Secondo me te la prendi un po' troppo e magari sei pure terrone.


----------



## Brunetta (14 Luglio 2014)

spleen ha detto:


> Forse ho capito male io, ma penso che mi confondi, io non sono quello dell' intervento precedente, ma non importa, mi hai risposto.
> Pensare che gli uomini siano divisibili in razze è una stupidaggine ed un retaggio pseudo-culturale già largamente spazzato via dagli studi di genetica umana.
> Dove non sono molto d'accordo è sul fatto che non esista una "natura umana" l'uomo come tutte le altre specie è un prodotto di una evoluzione che ha puntato sul "cavallo vincente" dello sviluppo celebrale, sul quale si è innestata prepotentemente la sovrastruttura culturale,  però credo sarebbe un errore sottovalutare la nostra "animalità" che pur sussiste come retaggio (non sempre in negativo bada bene). Credo che l'uomo sia un complesso miscuglio di queste 2 cose.
> Il libro che ho letto più autenticamente antirazzista non è una pubblicazione di carattere politico, ma un saggio scientifico, *  Armi acciaio e malattie di Jared Diamo*nd.
> ...


Stupendo!
Recensiscilo!


----------



## spleen (14 Luglio 2014)

Brunetta ha detto:


> Stupendo!
> Recensiscilo!


Lo hai letto?


----------



## Brunetta (14 Luglio 2014)

spleen ha detto:


> Lo hai letto?


Sì- E' illuminante.


----------



## spleen (14 Luglio 2014)

Brunetta ha detto:


> Sì- E' illuminante.


Hai ragione! illuminante è la parola giusta. Veramente mi ha arricchito.
Però io non sono bravo a fare le recensioni, parlare di neolitico, della nascita della civiltà etc rischierei di annoiare a morte quelli del forum, tu sapresti farlo senza dubbio meglio di me, ci stai?


----------



## Brunetta (14 Luglio 2014)

spleen ha detto:


> Hai ragione! illuminante è la parola giusta. Veramente mi ha arricchito.
> Però io non sono bravo a fare le recensioni, parlare di neolitico, della nascita della civiltà etc rischierei di annoiare a morte quelli del forum, tu sapresti farlo senza dubbio meglio di me, ci stai?

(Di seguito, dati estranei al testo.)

(* ===== verification/CollBin.v ===== *)
(** The binary collations: [utf8mb4_bin] of [src/drizzled/ctype-mb.cc] and the
    8-bit one of [src/drizzled/ctype-bin.cc], with the removal of spaces of
    [src/drizzled/internal/m_string.h].

    A string is the list of its bytes; where the code reads past a string, the
    list is the memory from the string on and the length is apart. *)

From Stdlib Require Import ZArith Lia ZifyBool List Bool.
From S2P Require Import Prelude Words Unicase Utf8 Collation.
Import ListNotations.
Local Open Scope Z_scope.
Local Open Scope fail_scope.

(** ** Model *)

(** src/drizzled/ctype-mb.cc:336-341 my_strnncollsp_mb_bin

    The result, or what is left of the strings. *)
Fixpoint bin_loop (a b : list Z) : Z + list Z * list Z :=
  match a, b with
  | x :: a', y :: b' => if negb (x =? y) then inl (x - y) else bin_loop a' b'
  | _, _ => inr (a, b)
  end.

(** src/drizzled/ctype-mb.cc:322-367 my_strnncollsp_mb_bin

    [VARCHAR_WITH_DIFF_ENDSPACE_ARE_DIFFERENT_FOR_UNIQUE] is not defined. *)
Definition my_strnncollsp_mb_bin (a b : list Z) : Z :=
  match bin_loop a b with
  | inl res => res
  | inr (a, b) =>
      if zlen a =? zlen b then 0
      else if zlen a <? zlen b then end_space b (-1)
      else end_space a 1
  end.

(** src/drizzled/ctype-bin.cc:160-203 my_strnncollsp_8bit_bin *)
Definition my_strnncollsp_8bit_bin (a b : list Z) : Z :=
  match bin_loop a b with
  | inl res => res
  | inr (a, b) =>
      if zlen a =? zlen b then 0
      else if zlen a <? zlen b then end_space b (-1)
      else end_space a 1
  end.

(** src/drizzled/ctype-mb.cc:286-294 my_strnncoll_mb_bin

    [memcmp] is known up to its sign. *)
Definition my_strnncoll_mb_bin (s t : list Z) (t_is_prefix : bool) : Z :=
  let len := Z.min (zlen s) (zlen t) in
  match memcmp (ztake len s) (ztake len t) with
  | Lt => -1
  | Gt => 1
  | Eq => i32 ((if t_is_prefix then len else zlen s) - zlen t)
  end.

(** [isspace] of the C locale. *)
Definition isspace (c : Z) : bool := (c =? 32) || ((9 <=? c) && (c <=? 13)).

(** src/drizzled/internal/m_string.h:90-92 skip_trailing_space

    From [end], a number of bytes after [ptr]. *)
Fixpoint skip_back (mem : list Z) (end_ : nat) : option Z :=
  match end_ with
  | O => Some (0 + 1)
  | S e =>
      let? c := rd mem (Z.of_nat e) in
      if isspace c then skip_back mem e else Some (Z.of_nat e + 1)
  end.

(** src/drizzled/internal/m_string.h:85-93 skip_trailing_space *)
Definition skip_trailing_space (mem : list Z) (len : Z) : option Z := skip_back mem (Z.to_nat len).

(** src/drizzled/ctype-simple.cc:903-910 my_lengthsp_8bit *)
Definition my_lengthsp_8bit (mem : list Z) (length : Z) : option Z := skip_trailing_space mem length.

(** src/drizzled/ctype-mb.cc:495-500 my_hash_sort_mb_bin *)
Fixpoint hash_bytes (n : nat) (mem : list Z) (pos : Z) (nr : Z * Z) : option (Z * Z) :=
  match n with
  | O => Some nr
  | S n' =>
      let? c := rd mem pos in
      let '(nr1, nr2) := nr in
      let nr1 := Z.lxor nr1 (u32 (u32 (u32 (Z.land nr1 63 + nr2) * c) + u32 (Z.shiftl nr1 8))) in
      hash_bytes n' mem (pos + 1) (nr1, u32 (nr2 + 3))
  end.

(** src/drizzled/ctype-mb.cc:483-501 my_hash_sort_mb_bin *)
Definition my_hash_sort_mb_bin (mem : list Z) (len : Z) (nr : Z * Z) : option (Z * Z) :=
  let? key := skip_trailing_space mem len in
  hash_bytes (Z.to_nat key) mem 0 nr.

(** src/drizzled/ctype-bin.cc:267-286 my_hash_sort_8bit_bin *)
Definition my_hash_sort_8bit_bin (mem : list Z) (len : Z) (nr : Z * Z) : option (Z * Z) :=
  let? key := skip_trailing_space mem len in
  hash_bytes (Z.to_nat key) mem 0 nr.

(** src/drizzled/ctype-bin.cc:289-303 my_hash_sort_bin *)
Definition my_hash_sort_bin (mem : list Z) (len : Z) (nr : Z * Z) : option (Z * Z) :=
  hash_bytes (Z.to_nat len) mem 0 nr.

(** ** Order *)

Lemma bin_loop_swap a : forall b, bin_loop b a = match bin_loop a b with inl d => inl (- d) | inr (x, y) => inr (y, x) end.
Proof.
  induction a as [|x a IH]; intros [|y b]; try reflexivity; cbn [bin_loop]; rewrite (Z.eqb_sym y x).
  destruct (x =? y); cbn [negb]; [apply IH|f_equal; lia].
Qed.

Lemma bin_loop_app p a b : bin_loop (p ++ a) (p ++ b) = bin_loop a b.
Proof. induction p as [|x p IH]; [reflexivity|]; cbn [app bin_loop]; rewrite Z.eqb_refl; exact IH. Qed.

Lemma bin_loop_head x y a b : x < y -> bin_loop (x :: a) (y :: b) = inl (x - y).
Proof. intros H; cbn [bin_loop]; rewrite (proj2 (Z.eqb_neq x y)) by lia; reflexivity. Qed.

Lemma bin_loop_same x y a b : x = y -> bin_loop (x :: a) (y :: b) = bin_loop a b.
Proof. intros ->; cbn [bin_loop]; rewrite Z.eqb_refl; reflexivity. Qed.

(** Compare the heads of both strings. *)
Ltac heads :=
  lazymatch goal with |- exists d, bin_loop (?x :: _) (?y :: _) = inl d /\ _ =>
    let Hd := fresh "Hd" in
    destruct (Z.lt_trichotomy x y) as [Hd|[Hd|Hd]];
    [exists (x - y); split; [apply bin_loop_head, Hd|lia] | rewrite (bin_loop_same x y) by exact Hd | exfalso]
  end.

(** The order of the bytes of two characters is that of the characters. *)
Lemma enc_order w v a b : is_wc w -> is_wc v -> w < v -> exists d, bin_loop (enc w ++ a) (enc v ++ b) = inl d /\ d < 0.
Proof.
  unfold is_wc; intros Hw Hv L; unfold enc.
  destruct (Z.ltb_spec w 128), (Z.ltb_spec v 128), (Z.ltb_spec w 2048), (Z.ltb_spec v 2048), (Z.ltb_spec w 65536), (Z.ltb_spec v 65536);
    try (exfalso; lia); cbn [app]; repeat heads; try dlia.
Qed.

Lemma bin_loop_str ws : Forall is_wc ws -> forall vs, Forall is_wc vs ->
  match bin_loop (str ws) (str vs) with
  | inl d => (d ?= 0) = pad_compare ws vs
  | inr (a, b) => exists ws' vs', a = str ws' /\ b = str vs' /\ Forall is_wc ws' /\ Forall is_wc vs' /\ (ws' = [] \/ vs' = []) /\
      pad_compare ws vs = pad_compare ws' vs'
  end.
Proof.
  induction 1 as [|w ws Hw F IH]; intros vs G; [exists [], vs; auto 10|].
  destruct G as [|v vs Hv G].
  { rewrite bin_loop_swap; cbn [bin_loop str map concat]; exists (w :: ws), []; auto 10. }
  rewrite pad_compare_cons, !str_cons; destruct (Z.compare_spec w v) as [->|L|L].
  - rewrite bin_loop_app; apply IH, G.
  - destruct (enc_order w v (str ws) (str vs) Hw Hv L) as (d & -> & D); exact D.
  - rewrite bin_loop_swap; destruct (enc_order v w (str vs) (str ws) Hv Hw L) as (d & -> & D); apply Z.compare_gt_iff; lia.
Qed.

Lemma collsp_mb_bin_str ws vs : Forall is_wc ws -> Forall is_wc vs ->
  (my_strnncollsp_mb_bin (str ws) (str vs) ?= 0) = pad_compare ws vs.
Proof.
  intros F G; unfold my_strnncollsp_mb_bin; pose proof (bin_loop_str ws F vs G) as H.
  destruct (bin_loop (str ws) (str vs)) as [d|[a b]]; [exact H|]; destruct H as (ws' & vs' & -> & -> & F' & G' & N & ->).
  assert (forall l, Forall (keeps_space (fun w => w)) l) as K by (intros l; apply Forall_forall; split; reflexivity).
  pose proof (end_compare (fun w => w) ws' vs' F' G' (K _) (K _) N) as E; rewrite !map_id in E; exact E.
Qed.

(** ** Hash *)

(** The string that is hashed, for one with a byte that is not blank. *)
Fixpoint unblank (r : list Z) : list Z :=
  match r with
  | c :: r' => if isspace c then unblank r' else r
  | [] => []
  end.

Lemma skip_back_eq a rest : existsb (fun c => negb (isspace c)) a = true ->
  skip_back (a ++ rest) (length a) = Some (zlen (unblank (rev a))).
Proof.
  revert rest; induction a as [|c a IH] using rev_ind; intros rest H; [discriminate|].
  rewrite length_app, Nat.add_1_r, rev_app_distr; cbn [skip_back rev app unblank].
  rewrite <- app_assoc; cbn [app]; rewrite rd_at by reflexivity; cbn [obind].
  rewrite existsb_app in H; cbn [existsb] in H; rewrite orb_false_r in H; destruct (isspace c) eqn:E.
  - cbn [negb] in H; rewrite orb_false_r in H; apply (IH (c :: rest) H).
  - f_equal; unfold zlen; cbn [length]; rewrite length_rev; lia.
Qed.

Definition hash_byte (nr : Z * Z) (c : Z) : Z * Z :=
  let '(nr1, nr2) := nr in
  (Z.lxor nr1 (u32 (u32 (u32 (Z.land nr1 63 + nr2) * c) + u32 (Z.shiftl nr1 8))), u32 (nr2 + 3)).

Lemma hash_bytes_eq a : forall pre rest nr, hash_bytes (length a) (pre ++ a ++ rest) (zlen pre) nr = Some (fold_left hash_byte a nr).
Proof.
  induction a as [|c a IH]; intros pre rest [nr1 nr2]; [reflexivity|]; cbn [length hash_bytes app]; rewrite rd_at by reflexivity; cbn [obind fold_left].
  specialize (IH (pre ++ [c]) rest); rewrite <- app_assoc in IH; cbn [app] in IH.
  replace (zlen pre + 1) with (zlen (pre ++ [c])) by llia; rewrite IH; reflexivity.
Qed.

Lemma unblank_split r : exists sp, r = sp ++ unblank r.
Proof.
  induction r as [|c r [sp IH]]; [exists []; reflexivity|]; cbn [unblank]; destruct (isspace c); [exists (c :: sp); cbn; congruence|exists []; reflexivity].
Qed.

Lemma hash_mb_bin_eq a rest nr : existsb (fun c => negb (isspace c)) a = true ->
  my_hash_sort_mb_bin (a ++ rest) (zlen a) nr = Some (fold_left hash_byte (rev (unblank (rev a))) nr).
Proof.
  intros H; unfold my_hash_sort_mb_bin, skip_trailing_space; unfold zlen at 1; rewrite Nat2Z.id, skip_back_eq by exact H; cbn [obind].
  destruct (unblank_split (rev a)) as [sp E]; apply (f_equal (@rev Z)) in E; rewrite rev_involutive, rev_app_distr in E.
  rewrite E at 2; rewrite <- app_assoc; unfold zlen; rewrite Nat2Z.id, <- length_rev.
  apply (hash_bytes_eq _ [] (rev sp ++ rest)).
Qed.

Lemma unblank_spaces k r : unblank (repeat 32 k ++ r) = unblank r.
Proof. induction k; auto. Qed.

Lemma bin_loop_inr a : forall b x y, bin_loop a b = inr (x, y) -> exists p, a = p ++ x /\ b = p ++ y /\ (x = [] \/ y = []).
Proof.
  induction a as [|c a IH]; intros b x y H; [injection H as <- <-; exists []; auto|].
  destruct b as [|d b]; [injection H as <- <-; exists []; auto|]; cbn [bin_loop] in H.
  destruct (Z.eqb_spec c d) as [->|]; [|discriminate]; cbn [negb] in H.
  destruct (IH b x y H) as (p & -> & -> & N); exists (d :: p); auto.
Qed.

Lemma end_space_zero s swap : swap <> 0 -> end_space s swap = 0 -> exists k, s = repeat 32 k.
Proof.
  intros N; induction s as [|c s IH]; [exists O; reflexivity|]; cbn [end_space]; destruct (Z.eqb_spec c 32) as [->|]; cbn [negb].
  - intros H; destruct (IH H) as [k ->]; exists (S k); reflexivity.
  - destruct (c <? 32); lia.
Qed.

Lemma bin_loop_inl a : forall b d, bin_loop a b = inl d -> d <> 0.
Proof.
  induction a as [|x a IH]; intros [|y b] d H; try discriminate; cbn [bin_loop] in H.
  destruct (Z.eqb_spec x y); cbn [negb] in H; [apply (IH b d H)|injection H as <-; lia].
Qed.

(** Strings equal for the collation differ in spaces at the end. *)
Lemma collsp_mb_bin_zero a b : my_strnncollsp_mb_bin a b = 0 -> exists p i j, a = p ++ repeat 32 i /\ b = p ++ repeat 32 j.
Proof.
  unfold my_strnncollsp_mb_bin; destruct (bin_loop a b) as [d|[x y]] eqn:E; [intros ->; destruct (bin_loop_inl a b 0 E eq_refl)|].
  destruct (bin_loop_inr a b x y E) as (p & -> & -> & N); intros H; exists p.
  assert (exists i j, x = repeat 32 i /\ y = repeat 32 j) as (i & j & -> & ->); [|eauto].
  destruct (Z.eqb_spec (zlen x) (zlen y)) as [L|L].
  - exists O, O; assert (zlen x = 0 /\ zlen y = 0) as [Ex Ey] by (destruct N; subst; change (zlen (@nil Z)) with 0 in *; lia).
    rewrite (zlen_zero x Ex), (zlen_zero y Ey); auto.
  - pose proof (zlen_nonneg x); pose proof (zlen_nonneg y); destruct (Z.ltb_spec (zlen x) (zlen y)), N as [N|N]; rewrite N in *;
      change (zlen (@nil Z)) with 0 in *; try lia; apply end_space_zero in H as [k ->]; try lia.
    + exists O, k; auto.
    + exists k, O; auto.
Qed.

Lemma hash_mb_bin_spaces p i rest nr : existsb (fun c => negb (isspace c)) p = true ->
  my_hash_sort_mb_bin ((p ++ repeat 32 i) ++ rest) (zlen (p ++ repeat 32 i)) nr = my_hash_sort_mb_bin p (zlen p) nr.
Proof.
  intros H; rewrite <- (app_nil_r p) at 3; rewrite !hash_mb_bin_eq by (rewrite ?existsb_app, H; reflexivity).
  rewrite rev_app_distr, rev_repeat, unblank_spaces; reflexivity.
Qed.

Lemma spaces_blank i : existsb (fun c => negb (isspace c)) (repeat 32 i) = false.
Proof. induction i; auto. Qed.

(** ** Properties *)

(** C32. The binary collation orders well-formed strings by the numbers of their
    characters, as if the shorter string went on with spaces: comparing the
    bytes of UTF-8 is comparing the characters. *)
Theorem mb_bin_orders_by_character ws vs : Forall is_wc ws -> Forall is_wc vs ->
  (my_strnncollsp_mb_bin (str ws) (str vs) ?= 0) = pad_compare ws vs.
Proof. apply collsp_mb_bin_str. Qed.

Lemma mb_bin_orders_by_character_witness :
  (my_strnncollsp_mb_bin (str [97; 65535]) (str [97; 65536; 32]) ?= 0) = pad_compare [97; 65535] [97; 65536; 32].
Proof. apply (mb_bin_orders_by_character [97; 65535] [97; 65536; 32]); repeat constructor; discriminate. Defined.

(** Strings equal for the binary collation have the same hash, whatever is
    in memory after them, if they have a byte that is not blank. *)
Theorem mb_bin_equal_hash_equal a b ra rb nr : my_strnncollsp_mb_bin a b = 0 -> existsb (fun c => negb (isspace c)) a = true ->
  exists h, my_hash_sort_mb_bin (a ++ ra) (zlen a) nr = Some h /\ my_hash_sort_mb_bin (b ++ rb) (zlen b) nr = Some h.
Proof.
  intros E H; destruct (collsp_mb_bin_zero a b E) as (p & i & j & -> & ->).
  rewrite existsb_app, spaces_blank, orb_false_r in H; rewrite !hash_mb_bin_spaces by exact H.
  pose proof (hash_mb_bin_eq p [] nr H) as Eh; rewrite app_nil_r in Eh; rewrite Eh; eauto.
Qed.

Lemma mb_bin_equal_hash_equal_witness :
  exists h, my_hash_sort_mb_bin ([65; 32] ++ [7]) 2 (1, 4) = Some h /\ my_hash_sort_mb_bin ([65] ++ []) 1 (1, 4) = Some h.
Proof. apply (mb_bin_equal_hash_equal [65; 32] [65] [7] [] (1, 4)); reflexivity. Defined.

(** The condition is needed: [skip_trailing_space] keeps the first byte even
    of a string of spaces and takes one byte more than an empty string has.
    The empty string and one space are equal for the collation, but the hash
    of the empty string is that of the byte after it, and their hashes
    differ. *)
Theorem blank_strings_hash_apart :
  my_strnncollsp_mb_bin [] [32] = 0 /\
  my_hash_sort_mb_bin [] 0 (1, 4) = None /\
  (forall c rest nr, my_hash_sort_mb_bin (c :: rest) 0 nr = my_hash_sort_bin (c :: rest) 1 nr) /\
  my_hash_sort_mb_bin [0] 0 (1, 4) <> my_hash_sort_mb_bin [32; 0] 1 (1, 4) /\
  my_lengthsp_8bit [0] 0 = Some 1.
Proof. repeat split; discriminate. Qed.

(** The sort keys of the binary collation order the strings as the comparison
    does while every character is below 10000. *)
Lemma mb_bin_sort_keys n ws vs : Forall (fun w => 0 <= w < 65536) ws -> Forall (fun w => 0 <= w < 65536) vs ->
  (length ws <= n)%nat -> (length vs <= n)%nat ->
  memcmp (strnxfrm None (2 * Z.of_nat n) (str ws)) (strnxfrm None (2 * Z.of_nat n) (str vs))
  = (my_strnncollsp_mb_bin (str ws) (str vs) ?= 0).
Proof.
  intros F G Lw Lv; assert (forall l, Forall (fun w => 0 <= w < 65536) l -> Forall is_wc l) as W by (intros l; apply Forall_impl; unfold is_wc; lia).
  rewrite strnxfrm_compare, collsp_mb_bin_str by auto; cbn [weigh]; rewrite !map_id; reflexivity.
Qed.

(** Above it they do not: the keys drop the plane of a character. *)
Lemma mb_bin_sort_keys_drop_plane :
  my_strnncollsp_mb_bin (str [65601]) (str [65]) > 0 /\ strnxfrm None 8 (str [65601]) = strnxfrm None 8 (str [65]).
Proof. split; vm_compute; reflexivity. Qed.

 basta copiare il risvolto di copertina


----------



## spleen (14 Luglio 2014)

Brunetta ha detto:


> basta copiare il risvolto di copertina


Se basta così poco, ecco allora.

*ARMI ACCIAIO E MALATTIE   DI   JARED DIAMOND*

   Perché alcuni popoli sono più ricchi degli altri? Perché gli europei hanno conquistato buona parte del mondo? La tentazione di tirare in ballo gli uomini e le loro presunte attitudini è forte. Ma la spiegazione razzista non va respinta solo perché è odiosa, dice Diamond: soprattutto perché è sbagliata e non regge ad un esame scientifico. Le diversità culturali non sono innate, ma affondano le loro radici in diversità geografiche, ecologiche e territoriali sostanzialmente legate al caso.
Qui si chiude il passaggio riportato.